What you are asked to do:
Using the data that follows, return exactly the lines from the one that contains "Conventions and bounds" through the one that contains "([is_u32] and the", ends included.
========================================
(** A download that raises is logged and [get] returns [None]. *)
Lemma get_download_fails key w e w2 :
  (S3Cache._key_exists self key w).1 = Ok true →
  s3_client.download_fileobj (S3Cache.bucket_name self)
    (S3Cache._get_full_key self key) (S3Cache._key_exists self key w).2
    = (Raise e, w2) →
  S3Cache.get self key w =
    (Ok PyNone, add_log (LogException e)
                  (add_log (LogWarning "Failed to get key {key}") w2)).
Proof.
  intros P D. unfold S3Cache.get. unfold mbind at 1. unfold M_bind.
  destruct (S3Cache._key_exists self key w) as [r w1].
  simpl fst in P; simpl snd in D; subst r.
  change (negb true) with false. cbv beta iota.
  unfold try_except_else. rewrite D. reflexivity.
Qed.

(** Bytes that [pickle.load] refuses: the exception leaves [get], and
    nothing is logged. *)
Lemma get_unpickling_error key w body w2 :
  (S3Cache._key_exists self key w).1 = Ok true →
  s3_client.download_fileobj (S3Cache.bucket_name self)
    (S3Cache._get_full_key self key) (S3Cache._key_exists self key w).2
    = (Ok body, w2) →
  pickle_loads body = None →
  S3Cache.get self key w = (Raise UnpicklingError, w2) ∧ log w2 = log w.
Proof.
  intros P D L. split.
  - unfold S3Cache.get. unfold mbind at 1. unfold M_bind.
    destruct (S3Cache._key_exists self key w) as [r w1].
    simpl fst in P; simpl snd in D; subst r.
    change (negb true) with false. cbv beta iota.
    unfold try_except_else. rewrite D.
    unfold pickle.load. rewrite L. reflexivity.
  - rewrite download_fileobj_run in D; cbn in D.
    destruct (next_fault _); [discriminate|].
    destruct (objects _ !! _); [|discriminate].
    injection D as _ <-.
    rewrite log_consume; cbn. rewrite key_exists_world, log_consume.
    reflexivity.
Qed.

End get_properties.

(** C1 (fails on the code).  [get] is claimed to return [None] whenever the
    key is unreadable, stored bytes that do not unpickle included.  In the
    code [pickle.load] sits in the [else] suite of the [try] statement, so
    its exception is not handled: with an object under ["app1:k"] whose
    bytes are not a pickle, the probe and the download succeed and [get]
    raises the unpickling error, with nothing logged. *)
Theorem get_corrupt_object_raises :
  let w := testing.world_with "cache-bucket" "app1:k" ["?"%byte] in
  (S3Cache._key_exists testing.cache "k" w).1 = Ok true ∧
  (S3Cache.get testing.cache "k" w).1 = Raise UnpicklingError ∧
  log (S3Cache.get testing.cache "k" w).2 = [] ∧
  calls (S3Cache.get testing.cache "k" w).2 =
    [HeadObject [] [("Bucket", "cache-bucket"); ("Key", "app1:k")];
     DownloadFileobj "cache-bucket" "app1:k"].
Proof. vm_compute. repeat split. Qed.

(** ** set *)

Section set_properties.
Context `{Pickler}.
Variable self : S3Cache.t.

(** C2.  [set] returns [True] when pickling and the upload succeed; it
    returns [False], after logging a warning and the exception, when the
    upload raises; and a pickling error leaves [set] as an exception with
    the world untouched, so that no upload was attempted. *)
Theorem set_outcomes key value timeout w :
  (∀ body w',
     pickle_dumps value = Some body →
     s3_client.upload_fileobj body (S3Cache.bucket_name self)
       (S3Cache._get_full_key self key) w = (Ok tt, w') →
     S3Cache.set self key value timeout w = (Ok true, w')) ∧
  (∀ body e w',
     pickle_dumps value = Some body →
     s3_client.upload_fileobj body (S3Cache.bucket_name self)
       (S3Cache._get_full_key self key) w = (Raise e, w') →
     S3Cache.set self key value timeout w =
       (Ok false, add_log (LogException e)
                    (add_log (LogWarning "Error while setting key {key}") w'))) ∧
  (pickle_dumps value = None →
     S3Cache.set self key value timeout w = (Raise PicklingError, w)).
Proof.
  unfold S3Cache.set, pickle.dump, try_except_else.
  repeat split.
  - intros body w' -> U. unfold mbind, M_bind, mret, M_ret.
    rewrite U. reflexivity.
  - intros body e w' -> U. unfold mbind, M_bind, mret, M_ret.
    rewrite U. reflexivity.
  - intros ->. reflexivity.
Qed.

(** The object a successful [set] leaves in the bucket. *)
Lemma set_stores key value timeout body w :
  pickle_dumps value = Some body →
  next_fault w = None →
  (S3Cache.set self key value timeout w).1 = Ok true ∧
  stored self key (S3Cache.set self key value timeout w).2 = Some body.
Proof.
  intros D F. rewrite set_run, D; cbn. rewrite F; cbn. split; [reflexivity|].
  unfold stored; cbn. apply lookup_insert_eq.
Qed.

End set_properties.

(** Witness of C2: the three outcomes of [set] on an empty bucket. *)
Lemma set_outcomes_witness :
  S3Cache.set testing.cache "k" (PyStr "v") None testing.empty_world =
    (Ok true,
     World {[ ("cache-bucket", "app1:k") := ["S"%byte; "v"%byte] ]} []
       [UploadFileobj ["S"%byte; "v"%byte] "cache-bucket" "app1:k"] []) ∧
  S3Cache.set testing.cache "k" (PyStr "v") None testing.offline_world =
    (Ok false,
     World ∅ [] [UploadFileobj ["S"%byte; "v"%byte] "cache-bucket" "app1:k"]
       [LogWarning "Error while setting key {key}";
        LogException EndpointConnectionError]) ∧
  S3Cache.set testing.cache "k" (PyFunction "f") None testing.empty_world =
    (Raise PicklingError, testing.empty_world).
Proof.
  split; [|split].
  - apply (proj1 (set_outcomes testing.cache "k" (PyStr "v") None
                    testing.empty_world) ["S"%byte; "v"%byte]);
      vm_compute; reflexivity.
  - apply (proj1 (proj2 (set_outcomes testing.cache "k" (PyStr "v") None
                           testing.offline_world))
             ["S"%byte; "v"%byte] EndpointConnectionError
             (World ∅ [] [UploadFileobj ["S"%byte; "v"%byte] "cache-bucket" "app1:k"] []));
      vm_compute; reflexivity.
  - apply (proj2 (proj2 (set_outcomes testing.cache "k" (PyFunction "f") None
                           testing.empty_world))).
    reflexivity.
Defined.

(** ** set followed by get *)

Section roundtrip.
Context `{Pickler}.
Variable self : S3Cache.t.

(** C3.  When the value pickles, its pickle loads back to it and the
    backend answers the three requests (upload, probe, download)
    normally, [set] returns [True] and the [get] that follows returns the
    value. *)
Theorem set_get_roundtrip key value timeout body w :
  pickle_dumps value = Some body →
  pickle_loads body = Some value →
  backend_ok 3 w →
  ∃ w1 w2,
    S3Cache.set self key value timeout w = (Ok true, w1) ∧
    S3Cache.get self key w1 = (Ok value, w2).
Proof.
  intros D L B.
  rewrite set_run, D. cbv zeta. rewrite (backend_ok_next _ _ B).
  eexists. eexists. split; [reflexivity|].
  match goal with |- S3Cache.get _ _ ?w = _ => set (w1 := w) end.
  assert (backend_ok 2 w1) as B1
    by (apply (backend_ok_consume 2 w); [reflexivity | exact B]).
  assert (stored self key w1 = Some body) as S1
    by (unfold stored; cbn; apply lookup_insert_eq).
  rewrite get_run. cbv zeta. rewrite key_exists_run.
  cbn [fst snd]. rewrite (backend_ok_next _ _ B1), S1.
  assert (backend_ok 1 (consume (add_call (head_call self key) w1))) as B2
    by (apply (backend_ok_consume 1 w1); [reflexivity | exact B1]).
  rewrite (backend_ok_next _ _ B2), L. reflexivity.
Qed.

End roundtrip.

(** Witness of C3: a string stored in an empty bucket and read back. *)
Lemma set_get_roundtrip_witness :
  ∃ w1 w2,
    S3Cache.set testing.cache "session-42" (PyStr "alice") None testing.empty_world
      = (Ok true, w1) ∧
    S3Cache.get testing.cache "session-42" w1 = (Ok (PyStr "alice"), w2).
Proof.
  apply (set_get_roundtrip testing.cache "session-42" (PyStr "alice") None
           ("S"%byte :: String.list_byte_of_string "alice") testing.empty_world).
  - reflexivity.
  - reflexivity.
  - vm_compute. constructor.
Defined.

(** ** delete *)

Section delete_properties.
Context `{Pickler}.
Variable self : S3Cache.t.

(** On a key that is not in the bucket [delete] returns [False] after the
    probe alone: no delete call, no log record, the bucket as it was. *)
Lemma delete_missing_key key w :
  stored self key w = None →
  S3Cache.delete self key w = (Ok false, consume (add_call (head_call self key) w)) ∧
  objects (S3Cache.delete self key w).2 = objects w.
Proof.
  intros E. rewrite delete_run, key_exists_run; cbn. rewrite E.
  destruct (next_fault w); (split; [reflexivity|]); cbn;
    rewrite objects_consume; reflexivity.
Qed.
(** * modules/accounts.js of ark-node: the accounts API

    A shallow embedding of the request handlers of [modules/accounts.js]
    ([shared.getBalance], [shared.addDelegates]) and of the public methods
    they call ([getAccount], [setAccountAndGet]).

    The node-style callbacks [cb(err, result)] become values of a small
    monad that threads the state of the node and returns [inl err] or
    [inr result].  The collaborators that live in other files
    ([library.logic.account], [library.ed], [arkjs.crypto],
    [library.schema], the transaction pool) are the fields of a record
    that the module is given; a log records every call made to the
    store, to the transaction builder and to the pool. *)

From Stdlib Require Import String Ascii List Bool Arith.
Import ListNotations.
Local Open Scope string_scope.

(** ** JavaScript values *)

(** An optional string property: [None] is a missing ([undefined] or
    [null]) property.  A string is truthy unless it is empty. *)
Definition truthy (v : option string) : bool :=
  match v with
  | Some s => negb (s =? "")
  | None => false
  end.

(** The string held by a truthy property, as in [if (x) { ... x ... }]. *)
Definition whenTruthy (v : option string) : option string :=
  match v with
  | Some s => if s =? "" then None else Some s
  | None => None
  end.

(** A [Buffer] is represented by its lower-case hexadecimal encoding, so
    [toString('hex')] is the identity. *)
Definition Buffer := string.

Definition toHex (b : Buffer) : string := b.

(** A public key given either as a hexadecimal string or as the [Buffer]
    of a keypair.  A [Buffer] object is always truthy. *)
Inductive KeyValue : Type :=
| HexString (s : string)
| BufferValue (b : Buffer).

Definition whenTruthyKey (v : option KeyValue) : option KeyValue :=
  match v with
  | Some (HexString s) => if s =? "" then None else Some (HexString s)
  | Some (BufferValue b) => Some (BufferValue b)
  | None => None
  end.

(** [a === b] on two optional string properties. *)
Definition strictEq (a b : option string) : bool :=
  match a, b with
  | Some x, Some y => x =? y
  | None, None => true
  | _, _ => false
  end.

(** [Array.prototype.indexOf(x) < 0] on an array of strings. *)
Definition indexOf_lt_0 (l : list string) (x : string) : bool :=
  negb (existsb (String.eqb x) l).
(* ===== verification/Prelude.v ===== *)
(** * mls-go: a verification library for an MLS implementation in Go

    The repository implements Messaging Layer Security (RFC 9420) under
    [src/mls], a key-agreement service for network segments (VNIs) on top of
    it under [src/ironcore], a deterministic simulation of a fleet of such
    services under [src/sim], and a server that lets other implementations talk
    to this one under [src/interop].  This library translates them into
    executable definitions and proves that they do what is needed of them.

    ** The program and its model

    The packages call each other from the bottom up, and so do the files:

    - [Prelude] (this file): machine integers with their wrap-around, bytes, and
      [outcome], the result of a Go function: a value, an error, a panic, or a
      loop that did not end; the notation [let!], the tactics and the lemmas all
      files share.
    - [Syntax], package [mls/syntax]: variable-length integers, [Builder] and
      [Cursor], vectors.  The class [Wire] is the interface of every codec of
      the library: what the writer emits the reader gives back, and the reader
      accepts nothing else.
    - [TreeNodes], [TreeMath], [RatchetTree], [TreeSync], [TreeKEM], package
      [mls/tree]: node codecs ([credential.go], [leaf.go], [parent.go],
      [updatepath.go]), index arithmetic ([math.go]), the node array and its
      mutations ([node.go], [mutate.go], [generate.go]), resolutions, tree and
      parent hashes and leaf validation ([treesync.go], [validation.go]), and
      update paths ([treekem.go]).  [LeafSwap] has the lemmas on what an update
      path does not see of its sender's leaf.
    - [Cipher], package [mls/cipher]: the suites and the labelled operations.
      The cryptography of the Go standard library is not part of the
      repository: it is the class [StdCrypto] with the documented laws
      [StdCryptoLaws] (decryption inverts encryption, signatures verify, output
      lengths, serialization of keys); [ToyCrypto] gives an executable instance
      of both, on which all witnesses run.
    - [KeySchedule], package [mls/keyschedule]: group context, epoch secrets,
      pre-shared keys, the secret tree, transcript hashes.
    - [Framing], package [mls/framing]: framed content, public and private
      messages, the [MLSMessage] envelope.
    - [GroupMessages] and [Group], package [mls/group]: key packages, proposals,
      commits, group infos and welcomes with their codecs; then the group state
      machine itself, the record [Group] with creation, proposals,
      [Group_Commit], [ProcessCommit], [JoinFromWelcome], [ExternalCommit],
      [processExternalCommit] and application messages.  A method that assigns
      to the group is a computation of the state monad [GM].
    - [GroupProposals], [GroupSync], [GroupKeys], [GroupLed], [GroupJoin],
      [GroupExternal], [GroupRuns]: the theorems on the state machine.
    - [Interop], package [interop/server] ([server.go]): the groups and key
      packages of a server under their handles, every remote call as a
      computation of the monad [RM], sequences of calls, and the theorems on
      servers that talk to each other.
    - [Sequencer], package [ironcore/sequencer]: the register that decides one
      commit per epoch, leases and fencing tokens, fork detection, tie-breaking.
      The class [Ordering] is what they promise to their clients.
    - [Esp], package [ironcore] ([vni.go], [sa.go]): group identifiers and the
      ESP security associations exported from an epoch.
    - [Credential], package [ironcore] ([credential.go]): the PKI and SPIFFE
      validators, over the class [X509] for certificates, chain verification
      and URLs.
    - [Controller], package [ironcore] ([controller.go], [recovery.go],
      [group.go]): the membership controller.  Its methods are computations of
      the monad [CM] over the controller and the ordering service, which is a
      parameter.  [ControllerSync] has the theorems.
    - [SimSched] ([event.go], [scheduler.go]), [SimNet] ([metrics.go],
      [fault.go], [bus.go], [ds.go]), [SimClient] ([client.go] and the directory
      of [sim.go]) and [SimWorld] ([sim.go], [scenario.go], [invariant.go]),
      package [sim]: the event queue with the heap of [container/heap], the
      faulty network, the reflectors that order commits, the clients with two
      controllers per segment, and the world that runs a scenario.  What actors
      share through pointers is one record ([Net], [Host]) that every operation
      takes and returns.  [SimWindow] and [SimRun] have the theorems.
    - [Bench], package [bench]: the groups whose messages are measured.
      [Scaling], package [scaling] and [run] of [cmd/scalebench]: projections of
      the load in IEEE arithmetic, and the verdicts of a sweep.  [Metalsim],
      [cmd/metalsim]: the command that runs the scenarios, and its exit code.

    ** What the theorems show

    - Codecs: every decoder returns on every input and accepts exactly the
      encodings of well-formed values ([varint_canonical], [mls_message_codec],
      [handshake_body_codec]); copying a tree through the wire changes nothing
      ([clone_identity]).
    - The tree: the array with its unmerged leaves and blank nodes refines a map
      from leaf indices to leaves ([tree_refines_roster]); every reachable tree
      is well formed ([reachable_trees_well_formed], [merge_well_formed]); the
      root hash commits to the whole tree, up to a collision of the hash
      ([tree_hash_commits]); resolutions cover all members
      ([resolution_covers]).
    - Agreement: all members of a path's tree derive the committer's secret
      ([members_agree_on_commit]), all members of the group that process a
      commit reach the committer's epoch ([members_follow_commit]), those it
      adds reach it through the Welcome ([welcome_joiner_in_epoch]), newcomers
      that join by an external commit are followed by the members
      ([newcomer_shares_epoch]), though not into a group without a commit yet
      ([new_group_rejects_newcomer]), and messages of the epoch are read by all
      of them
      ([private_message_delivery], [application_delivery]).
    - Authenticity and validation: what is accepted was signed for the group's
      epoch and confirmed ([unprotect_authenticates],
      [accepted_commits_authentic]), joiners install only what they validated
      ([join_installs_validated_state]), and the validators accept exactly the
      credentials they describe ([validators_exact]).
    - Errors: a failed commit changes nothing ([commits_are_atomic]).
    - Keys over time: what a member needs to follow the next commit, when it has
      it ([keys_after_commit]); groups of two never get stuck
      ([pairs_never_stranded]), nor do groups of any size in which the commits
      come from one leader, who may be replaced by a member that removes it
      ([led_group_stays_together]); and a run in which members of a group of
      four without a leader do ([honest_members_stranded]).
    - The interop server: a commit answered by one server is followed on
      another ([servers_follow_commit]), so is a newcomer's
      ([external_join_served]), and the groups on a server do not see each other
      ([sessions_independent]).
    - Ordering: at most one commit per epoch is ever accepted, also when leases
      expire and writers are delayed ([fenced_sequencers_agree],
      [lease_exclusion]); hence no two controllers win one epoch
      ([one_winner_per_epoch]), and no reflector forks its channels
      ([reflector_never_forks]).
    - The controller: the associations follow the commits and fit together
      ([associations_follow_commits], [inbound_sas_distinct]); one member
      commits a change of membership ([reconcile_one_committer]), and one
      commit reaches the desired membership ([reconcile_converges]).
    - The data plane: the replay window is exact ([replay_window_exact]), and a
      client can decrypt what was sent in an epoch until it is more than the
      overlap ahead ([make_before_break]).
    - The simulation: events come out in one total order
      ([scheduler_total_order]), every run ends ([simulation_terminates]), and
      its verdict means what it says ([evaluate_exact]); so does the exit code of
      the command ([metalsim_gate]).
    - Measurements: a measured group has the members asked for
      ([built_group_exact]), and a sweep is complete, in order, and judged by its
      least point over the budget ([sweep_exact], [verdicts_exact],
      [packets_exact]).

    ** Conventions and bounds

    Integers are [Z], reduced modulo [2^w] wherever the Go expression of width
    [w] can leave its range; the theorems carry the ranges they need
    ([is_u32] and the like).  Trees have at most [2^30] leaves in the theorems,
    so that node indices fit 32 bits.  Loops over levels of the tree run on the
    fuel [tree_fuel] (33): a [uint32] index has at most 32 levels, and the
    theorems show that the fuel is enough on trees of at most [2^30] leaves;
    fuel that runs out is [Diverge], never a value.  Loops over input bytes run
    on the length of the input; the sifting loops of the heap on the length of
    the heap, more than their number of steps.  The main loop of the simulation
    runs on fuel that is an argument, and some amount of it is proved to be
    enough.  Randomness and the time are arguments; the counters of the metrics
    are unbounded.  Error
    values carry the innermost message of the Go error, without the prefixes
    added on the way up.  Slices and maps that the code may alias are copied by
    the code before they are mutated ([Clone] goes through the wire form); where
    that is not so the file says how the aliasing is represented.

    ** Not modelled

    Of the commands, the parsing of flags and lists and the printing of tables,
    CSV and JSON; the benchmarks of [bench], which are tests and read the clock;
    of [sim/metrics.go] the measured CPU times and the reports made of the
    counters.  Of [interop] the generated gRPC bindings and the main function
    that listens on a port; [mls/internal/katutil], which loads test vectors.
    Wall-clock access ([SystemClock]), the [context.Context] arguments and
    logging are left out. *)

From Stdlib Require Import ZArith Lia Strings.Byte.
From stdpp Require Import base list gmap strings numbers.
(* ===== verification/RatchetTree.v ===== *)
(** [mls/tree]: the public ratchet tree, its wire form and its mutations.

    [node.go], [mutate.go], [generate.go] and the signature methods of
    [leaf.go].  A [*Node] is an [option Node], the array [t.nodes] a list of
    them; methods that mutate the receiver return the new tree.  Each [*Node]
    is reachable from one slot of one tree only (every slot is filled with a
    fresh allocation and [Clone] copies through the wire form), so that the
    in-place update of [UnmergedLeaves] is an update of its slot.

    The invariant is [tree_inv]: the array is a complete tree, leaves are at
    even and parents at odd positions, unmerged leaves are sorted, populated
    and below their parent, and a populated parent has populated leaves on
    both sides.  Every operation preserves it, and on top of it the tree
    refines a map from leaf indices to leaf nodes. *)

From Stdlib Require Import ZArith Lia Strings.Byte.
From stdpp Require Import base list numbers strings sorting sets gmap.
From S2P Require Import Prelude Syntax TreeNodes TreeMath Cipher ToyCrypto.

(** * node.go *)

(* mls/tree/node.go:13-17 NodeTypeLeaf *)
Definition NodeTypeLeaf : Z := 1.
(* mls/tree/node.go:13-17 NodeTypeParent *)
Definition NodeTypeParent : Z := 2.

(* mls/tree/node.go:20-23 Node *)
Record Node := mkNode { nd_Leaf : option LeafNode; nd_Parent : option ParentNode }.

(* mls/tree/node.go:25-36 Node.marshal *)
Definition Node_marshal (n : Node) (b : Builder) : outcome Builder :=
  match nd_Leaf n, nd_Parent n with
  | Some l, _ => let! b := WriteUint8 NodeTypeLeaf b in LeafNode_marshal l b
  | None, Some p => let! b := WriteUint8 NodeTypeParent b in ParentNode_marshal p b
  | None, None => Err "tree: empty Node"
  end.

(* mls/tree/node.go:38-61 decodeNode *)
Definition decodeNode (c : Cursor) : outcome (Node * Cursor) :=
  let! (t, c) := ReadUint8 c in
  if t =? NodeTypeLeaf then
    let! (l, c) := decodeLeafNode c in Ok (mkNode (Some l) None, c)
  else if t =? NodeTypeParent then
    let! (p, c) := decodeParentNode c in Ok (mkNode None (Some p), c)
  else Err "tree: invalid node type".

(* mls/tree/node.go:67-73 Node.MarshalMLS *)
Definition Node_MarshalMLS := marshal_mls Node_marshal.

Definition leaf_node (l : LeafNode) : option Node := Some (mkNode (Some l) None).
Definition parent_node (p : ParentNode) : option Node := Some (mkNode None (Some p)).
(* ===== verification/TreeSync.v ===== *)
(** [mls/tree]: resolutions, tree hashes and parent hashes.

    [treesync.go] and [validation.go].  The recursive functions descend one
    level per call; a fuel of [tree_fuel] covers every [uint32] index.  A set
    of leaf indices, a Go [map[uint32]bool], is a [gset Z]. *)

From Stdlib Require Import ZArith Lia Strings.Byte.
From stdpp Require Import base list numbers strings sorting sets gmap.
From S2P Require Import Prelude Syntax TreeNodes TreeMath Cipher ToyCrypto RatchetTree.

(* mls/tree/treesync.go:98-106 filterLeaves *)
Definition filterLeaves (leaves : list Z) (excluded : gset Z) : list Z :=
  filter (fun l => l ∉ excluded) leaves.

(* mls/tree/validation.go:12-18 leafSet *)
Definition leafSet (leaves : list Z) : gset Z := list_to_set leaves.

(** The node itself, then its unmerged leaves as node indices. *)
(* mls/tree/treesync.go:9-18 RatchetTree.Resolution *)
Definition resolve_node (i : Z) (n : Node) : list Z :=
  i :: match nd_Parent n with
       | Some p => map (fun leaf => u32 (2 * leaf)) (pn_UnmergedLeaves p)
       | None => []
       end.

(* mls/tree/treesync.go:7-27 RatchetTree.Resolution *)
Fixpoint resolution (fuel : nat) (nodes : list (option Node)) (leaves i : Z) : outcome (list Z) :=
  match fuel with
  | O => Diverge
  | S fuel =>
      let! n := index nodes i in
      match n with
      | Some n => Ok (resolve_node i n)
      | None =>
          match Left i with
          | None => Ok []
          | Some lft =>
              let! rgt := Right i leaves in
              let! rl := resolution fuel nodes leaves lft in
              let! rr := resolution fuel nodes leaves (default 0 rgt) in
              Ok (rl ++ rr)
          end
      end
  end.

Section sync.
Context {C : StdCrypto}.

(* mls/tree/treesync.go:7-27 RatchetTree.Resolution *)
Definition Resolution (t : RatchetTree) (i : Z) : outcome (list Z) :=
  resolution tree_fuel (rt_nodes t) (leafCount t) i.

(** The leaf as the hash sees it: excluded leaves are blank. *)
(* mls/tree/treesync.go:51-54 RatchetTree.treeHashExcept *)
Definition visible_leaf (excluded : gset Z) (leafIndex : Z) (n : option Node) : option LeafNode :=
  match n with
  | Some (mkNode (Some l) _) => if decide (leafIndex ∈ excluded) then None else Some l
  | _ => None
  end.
========================================
Solution:
    ** Conventions and bounds

    Integers are [Z], reduced modulo [2^w] wherever the Go expression of width
    [w] can leave its range; the theorems carry the ranges they need
    ([is_u32] and the like).  Trees have at most [2^30] leaves in the theorems,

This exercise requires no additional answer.